Mudar de irmãos, já!

Cheguei à porta, agradeci ao motorista e saí, dando-lhe 4 estrelas. Acho sempre que pode haver melhor.
“MANOS PRÁ TROCA”, lê-se na grande porta de vidro da entrada do prédio. A admissão é simples, nada complicada.
Logo à entrada, deixas os teus quatro irmãos, que imediatamente são redistribuídos pelos vários andares. Sem justificações, questionários ou julgamentos. Chegas, inscreves-te, depositas os teus irmãos, visitas o edifício, escolhes o mesmo número de irmãos, pagas e sais com eles. Simples.
Numa única visita, tudo tem de ficar decidido.
A única regra é a escolha por feitios e características, sem nunca ver caras.
Deixas a Maria, a mais velha, chata e controladora, que se julga cheia de privilégios e tem sempre à espreita um comentário negativo sobre tudo. Deixas o Luís, o rapaz mais velho, sempre dono da razão, que também maça todos porque se acha o morgado dos privilégios. Deixas a Rosarinho, a irmã a seguir a ti, mole demais, não é aliada de peso contra os outros, vaidosa e só preocupada consigo, pouco ou nada com os outros. Deixas o Manel, mais novo que tu, que te tirou as mordomias de seres o benjamim, o mimado que acha que tudo lhe é devido.
E partes em busca de substitutos.
Inicias então a tua visita pelo prédio todo, até ao topo. Sala após sala, andar após andar, vais selecionando cartões com características de personalidades que te podem interessar.
Busca-se bom senso, ninguém é perfeito (nem nós, eu sei!). Preferes procurar uma sequência igual à que estás habituado (seres o terceiro de cinco irmãos), para não ser um choque demasiado.
No 1.º andar, procuras uma mais velha, tiras dois ou três cartões, algumas parecidas com a que tinhas, mas em todos vais corrigindo traços de personalidade ou interesses e procurando outros que achas o ideal para te complementar.
No andar seguinte, buscas o rapaz mais velho, não é que não tenham coisas parecidas com o que tinhas, mas dás-te conta de outras qualidades que dá jeito ele ter e nunca tinhas pensado nisso.
Segue-se a mana a seguir, arranjas outra com algum bom gosto e activa em questões mais sociais e solidárias que nem sonhavas que ia ser bom descobrir.
Mais acima vais selecionar o mais novo, escolhes um que te parece um pouco mais maduro, um aliado em vez de um concorrente, que te diverte e tem boas ideias de programas!
Chegas ao topo, sentas-te no “rooftop”, pedes um café e analisas uma vez mais os três ou quatro cartões de cada um que recolheste.
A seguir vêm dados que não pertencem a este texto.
(* ===== verification/FrameParser.v ===== *)
(** * The TDM frame parser

    Models src/components/asic/bzm_frame_parser.c and its header: the byte
    stream of the ASIC chain is cut into frames, a byte whose position cannot
    start a frame is discarded, and a register response is recognised only
    while its length is registered.  The buffer and the discard trace are the
    fixed arrays of the code; the handler is the caller's callback, a state
    transformer of its context [C] that does not touch the parser.  A [NULL]
    parser, which every function rejects, is not modelled. *)

From S2P Require Import Prelude Topology.

(** ** Data *)

Definition BZM_BROADCAST_ASIC : Z := 0xfa.
Definition BZM_RESULT_FRAME_SIZE : nat := 8.
Definition BZM_TDM_HEADER_SIZE : nat := 2.
Definition BZM_TDM_BROADCAST_ASIC_ID : Z := BZM_BROADCAST_ASIC.
Definition BZM_TDM_TELEMETRY_PAYLOAD_SIZE : nat := 8.
Definition BZM_TDM_NOOP_PAYLOAD_SIZE : nat := 3.
Definition BZM_TDM_MAX_REGISTER_PAYLOAD_SIZE : nat := 32.
Definition BZM_TDM_MAX_FRAME_SIZE : nat := BZM_TDM_HEADER_SIZE + BZM_TDM_MAX_REGISTER_PAYLOAD_SIZE.
Definition BZM_FRAME_PARSER_DISCARD_TRACE_SIZE : nat := 16.

Definition BZM_FRAME_RESULT : Z := 0x01.
Definition BZM_FRAME_REGISTER : Z := 0x03.
Definition BZM_FRAME_TELEMETRY : Z := 0x0d.
Definition BZM_FRAME_NOOP : Z := 0x0f.

Record bzm_frame_t := mk_frame {
  type : Z;
  asic_id : Z;
  payload : list Z;
  payload_length : nat;
  timestamp_us : Z;
}.

Record bzm_frame_parser_t (C : Type) := mk_frame_parser {
  buffer : list Z;
  buffered_length : nat;
  expected_register_length : list nat;
  handler : option (C -> bzm_frame_t -> C);
  handler_context : C;
  emitted_frames : Z;
  discarded_bytes : Z;
  emitted_frames_at_last_discard : Z;
  unexpected_register_headers : Z;
  discard_trace : list Z;
  discard_trace_next : nat;
  discard_trace_length : nat;
}.
Arguments mk_frame_parser {C}.
Arguments buffer {C}.
Arguments buffered_length {C}.
Arguments expected_register_length {C}.
Arguments handler {C}.
Arguments handler_context {C}.
Arguments emitted_frames {C}.
Arguments discarded_bytes {C}.
Arguments emitted_frames_at_last_discard {C}.
Arguments unexpected_register_headers {C}.
Arguments discard_trace {C}.
Arguments discard_trace_next {C}.
Arguments discard_trace_length {C}.
#[export] Instance bzm_frame_parser_t_eta {C} : Eta (bzm_frame_parser_t C) :=
  fun p => mk_frame_parser (buffer p) (buffered_length p) (expected_register_length p)
    (handler p) (handler_context p) (emitted_frames p) (discarded_bytes p)
    (emitted_frames_at_last_discard p) (unexpected_register_headers p)
    (discard_trace p) (discard_trace_next p) (discard_trace_length p).

(** ** Operations *)

Definition valid_wire_asic_id (id : Z) : bool :=
  bool_decide (is_Some (bzm_topology_asic_index id)) || (id =? BZM_TDM_BROADCAST_ASIC_ID).

Section parser.
Context {C : Type}.
Abbreviation parser_t := (bzm_frame_parser_t C).

Definition bzm_frame_parser_init (h : option (C -> bzm_frame_t -> C)) (context : C) : parser_t :=
  {| buffer := replicate BZM_TDM_MAX_FRAME_SIZE 0; buffered_length := 0;
     expected_register_length := replicate 4 0%nat; handler := h; handler_context := context;
     emitted_frames := 0; discarded_bytes := 0; emitted_frames_at_last_discard := 0;
     unexpected_register_headers := 0;
     discard_trace := replicate BZM_FRAME_PARSER_DISCARD_TRACE_SIZE 0;
     discard_trace_next := 0; discard_trace_length := 0 |}.

Definition expected_at (p : parser_t) (index : nat) : nat :=
  nth index (expected_register_length p) 0%nat.

Definition bzm_frame_parser_expect_register (p : parser_t) (id : Z) (length : nat)
    : bool * parser_t :=
  match bzm_topology_asic_index id with
  | Some index =>
      if (length =? 0)%nat || (BZM_TDM_MAX_REGISTER_PAYLOAD_SIZE <? length)%nat ||
         negb (expected_at p index =? 0)%nat
      then (false, p)
      else (true, p <| expected_register_length := <[index := length]> (expected_register_length p) |>)
  | None => (false, p)
  end.

Definition bzm_frame_parser_cancel_register (p : parser_t) (id : Z) : bool * parser_t :=
  match bzm_topology_asic_index id with
  | Some index =>
      if (expected_at p index =? 0)%nat then (false, p)
      else (true, p <| expected_register_length := <[index := 0%nat]> (expected_register_length p) |>)
  | None => (false, p)
  end.

(** [memmove] of the bytes behind the prefix to the front of the buffer. *)
Definition discard_prefix (p : parser_t) (count : nat) : parser_t :=
  let kept := (buffered_length p - count)%nat in
  let p :=
    if (count <? buffered_length p)%nat then
      p <| buffer := take kept (drop count (buffer p)) ++ drop kept (buffer p) |>
    else p in
  p <| buffered_length := kept |>.
(** A generated store issues a handle that named nothing before, retains
    exactly the job and the submission context under it, evicts at most the
    previous assignment of the same slot and changes no other handle. *)
Theorem job_store_generated_fresh s job :
  store_ok s -> next_generation s < 2 ^ 56 - 1 ->
  exists h s',
    asic_job_store_store_generated s (Some job) = (Some h, s') /\ store_ok s' /\
    asic_job_store_contains s h = false /\
    asic_job_store_snapshot_with_context s' h =
      Some (pointee job, snd (bound_context s job)) /\
    forall h', h' <> h ->
      asic_job_store_snapshot_with_context s' h' =
        if decide (slot_of h' = slot_of h) then None
        else asic_job_store_snapshot_with_context s h'.
Proof.
  intros Hok Hlt.
  destruct (store_generated_spec s job Hok Hlt) as (s' & Heq & Hok' & _ & _ & _ & _ & _ & Hnone & Hf).
  eexists _, s'. split; [exact Heq|]. split; [done|].
  unfold asic_job_store_contains, asic_job_store_snapshot_with_context.
  split_and!; [by rewrite Hnone|rewrite Hf; by rewrite decide_True|].
  intros h' Hne. rewrite Hf, (decide_False (P := h' = _)) by done. by case_decide.
Qed.

(** Stale results are rejected: through any sequence of generated stores,
    releases, invalidations and submissions, a handle issued before the
    sequence either still names exactly the assignment it named, or nothing;
    in particular a handle that was released, evicted or invalidated never
    names work again, as long as the generation counter has not run out of its
    56 bits. *)
Theorem job_store_stale_handles s ops h :
  store_ok s -> generation_of h < next_generation s ->
  next_generation s + Z.of_nat (length ops) < 2 ^ 56 ->
  asic_job_store_snapshot_with_context (run_ops s ops) h =
    asic_job_store_snapshot_with_context s h \/
  asic_job_store_snapshot_with_context (run_ops s ops) h = None.
Proof.
  intros Hok Hh Hlt. destruct (run_ops_spec ops s Hok Hlt) as (_ & _ & Hf).
  unfold asic_job_store_snapshot_with_context.
  destruct (Hf h Hh) as [-> | ->]; [by left|by right].
Qed.

(** Invalidation and release take effect at once: after an invalidation no
    handle names work, and after a release the released handle does not while
    every other handle is unaffected. *)
Theorem job_store_revocation s h :
  store_ok s -> next_generation s < 2 ^ 56 ->
  (forall h', asic_job_store_snapshot (asic_job_store_invalidate_all s) h' = None) /\
  let '(released, s') := asic_job_store_release s h in
  released = asic_job_store_contains s h /\ store_ok s' /\
  asic_job_store_contains s' h = false /\
  forall h', h' <> h -> asic_job_store_snapshot s' h' = asic_job_store_snapshot s h'.
Proof.
  intros Hok Hlt. split.
  - intros h'. destruct (invalidate_spec s Hok Hlt) as (_ & _ & _ & Hf).
    unfold asic_job_store_snapshot, asic_job_store_snapshot_with_context. by rewrite Hf.
  - pose proof (release_spec s h Hok) as H. destruct (asic_job_store_release s h) as [released s'].
    destruct H as (-> & Hok' & _ & Hf). split_and!; [done|done| |].
    + unfold asic_job_store_contains. rewrite Hf. by rewrite decide_True.
    + intros h' Hne. unfold asic_job_store_snapshot, asic_job_store_snapshot_with_context.
      rewrite Hf. by rewrite decide_False.
Qed.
Vais eliminando a pouco e pouco, chegas à seleção final.
Afinal, focaste-te em traços de cada um que, pensas agora, os teus irmãos até podiam ter, mas que pouco revelavam ou nunca os tinhas descoberto. Temos pena!
Selecionados os “fantastic four”, desces à receção, dão-te um folheto colorido de “Dia dos Irmãos – 31 de maio” (oh! que ideia gira!), validam a tua escolha e preparas-te para pagar.
– Muito bem, João Paulo, está contente com a sua escolha?
– Sim, obrigado, espero ter acertado…. Fantástica esta nova oportunidade de agora podermos escolher aquilo que antes não pudemos, já vinha pré-determinado quando nascemos! Muito menos conflitos haveria no mundo se toda a gente tivesse à partida esta oportunidade! Menos conflitos em casa, menos conflitos no mundo, certo?
– Claro! O sonho de poder escolher a família em que se nasce, certo?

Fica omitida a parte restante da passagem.